Clinicians are generally unaware of the costs of interventions they order, which may exacerbate spending.16–20 There are few studies that assess the understanding ICU providers have of costs, and no Canadian studies of this issue16,17,21.

 

Objectives: Our study aimed to assess Canadian ICU health care providers’ understanding of the costs of interventions that, based on guidelines and literature, can likely be reduced while maintaining the quality of care. We wanted to assess the accuracy of multi-disciplinary team members at estimating the costs of these interventions, as the delivery of critical care is highly team-based.

 

Methods: This was a cross-sectional survey conducted in a large urban hospital comprised of two mixed medical/surgical ICUs. Eligible participants included all ICU physicians, fellows, registered nurses, pharmacists, and ICU administrators. A written questionnaire was created and piloted among a small group of ICU staff. Once edited, a survey consent and link to an electronic survey were distributed via an online platform to all ICU staff. Staff were asked to provide demographic data and specific estimates in Canadian dollars (CAD) of common interventions including lab testing, imaging tests, transfusions, and drug therapies. The primary study outcome was the accuracy of participants’ cost estimates as a percentage of actual direct costs. Correct estimates were defined as estimates within 25% above or below the actual costs. Data were analyzed with descriptive analyses utilizing Microsoft Excel.

 

Results: A total of 354 participants received the survey, of which 189 responded for a 53% response rate. Participants were 75.6% female and the majority (82.5%) were nurses or ICU physicians.
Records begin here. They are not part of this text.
(** ** Abstract network *)

Record asw := MkAsw { a_id : Z; a_t : table; a_d : table }.

(** The switches, and the entries multicast so far. *)
Record anet := MkAnet { a_sws : list asw; a_msgs : list entry }.

Definition a_recv (w : asw) (e : entry) : asw :=
  if e_id e =? a_id w then w
  else MkAsw (a_id w) (tab_update (a_t w) e).2
         (if 0 <? (tab_update (a_t w) e).1
          then (tab_update (a_d w) (MkEntry (e_id e) LC_BF_REMOTE_PORT (e_array e))).2
          else a_d w).

Definition a_learn (w : asw) (key : list Z) : asw :=
  MkAsw (a_id w) (tab_learn (a_id w) (a_t w) key) (a_d w).

Inductive astep : anet -> anet -> Prop :=
  | ALearn n i w key :
      a_sws n !! i = Some w ->
      astep n (MkAnet (<[i := a_learn w key]> (a_sws n)) (a_msgs n))
  | ASend n i w e :
      a_sws n !! i = Some w -> tab_find (a_t w) (a_id w) = Some e ->
      astep n (MkAnet (a_sws n) (a_msgs n ++ [e]))
  | ARecv n i w e :
      a_sws n !! i = Some w -> e ∈ a_msgs n ->
      astep n (MkAnet (<[i := a_recv w e]> (a_sws n)) (a_msgs n))
  | AStutter n : astep n n.

Definition local_entry (id : Z) : entry :=
  MkEntry id LC_BF_LOCAL_PORT (replicate ARRAY_BYTES 0).

(** Every table with just the switch's own empty filter, as bridge_lc_init and
    ovs_dp_cmd_new leave them. *)
Definition a_init (ids : list Z) : anet :=
  MkAnet ((fun id => MkAsw id [local_entry id] [local_entry id]) <$> ids) [].

(** ** Concrete network *)

Section Concrete.
Context {T R : Type} `{GroupTable T}.

Record sw := MkSw { sw_arg : mc_arg; sw_ovsd : T; sw_dp : dp_state T R }.
Record cnet := MkNet { c_sws : list sw; c_msgs : list mcast_msg }.

(** bridge_update_bf_gdt_to_dp, down to the datapath's command handler. *)
Definition update_dp (bf : option bloom_filter) : cstate (dp_state T R) unit :=
  match bf with
  | None => mret tt
  | Some bf => _ ← ovs_bf_gdt_cmd_new_or_set (Some (SIZEOF_BLOOM_FILTER, bf)); mret tt
  end.

Inductive step : cnet -> cnet -> Prop :=
  | Learn n i w x ov :
      c_sws n !! i = Some w ->
      learn_miss (Some (sw_arg w)) (ms_in_port x) (ms_dl_type x) (ms_dl_src x) (sw_ovsd w)
        = Ret (tt, ov) ->
      step n (MkNet (<[i := MkSw (sw_arg w) ov (sw_dp w)]> (c_sws n)) (c_msgs n))
  | Send n i w gid stat msg ov :
      c_sws n !! i = Some w ->
      mc_send gid (sw_arg w) stat (sw_ovsd w) = Ret (Some msg, ov) ->
      step n (MkNet (<[i := MkSw (sw_arg w) ov (sw_dp w)]> (c_sws n)) (c_msgs n ++ [msg]))
  | Recv n i w gid ok msg out ov dp :
      c_sws n !! i = Some w -> msg ∈ c_msgs n ->
      mc_recv gid (sw_arg w) ok msg (sw_ovsd w) = Ret (out, ov) ->
      update_dp (ro_to_dp out) (sw_dp w) = Ret (tt, dp) ->
      step n (MkNet (<[i := MkSw (sw_arg w) ov dp]> (c_sws n)) (c_msgs n)).
End Concrete.
Arguments sw : clear implicits.
Arguments cnet : clear implicits.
Cost estimates including actual costs for comparison are found in Figure 1. As demonstrated in Figures 1 and 2, Participants grossly overestimated the cost of standard blood work and imaging tests. However, they significantly underestimated costs of transfusion therapies including red blood cells, albumin, and prothrombin complex concentrate. Participants also overestimated the cost of most drug therapies. Fewer than one-third of providers were accurate within 25% of the actual cost of any item.

 

Conclusions: This is the first Canadian study assessing the accuracy of health care providers’ estimates of the costs of tests and treatments in the ICU. Overall, very few providers could accurately estimate costs of standard ICU interventions. Participants significantly underestimated the cost of transfusions and related therapies, while they overestimated the cost of standard lab tests and imaging. Future studies should assess whether educational interventions around cost can improve ordering practices while maintaining quality of care.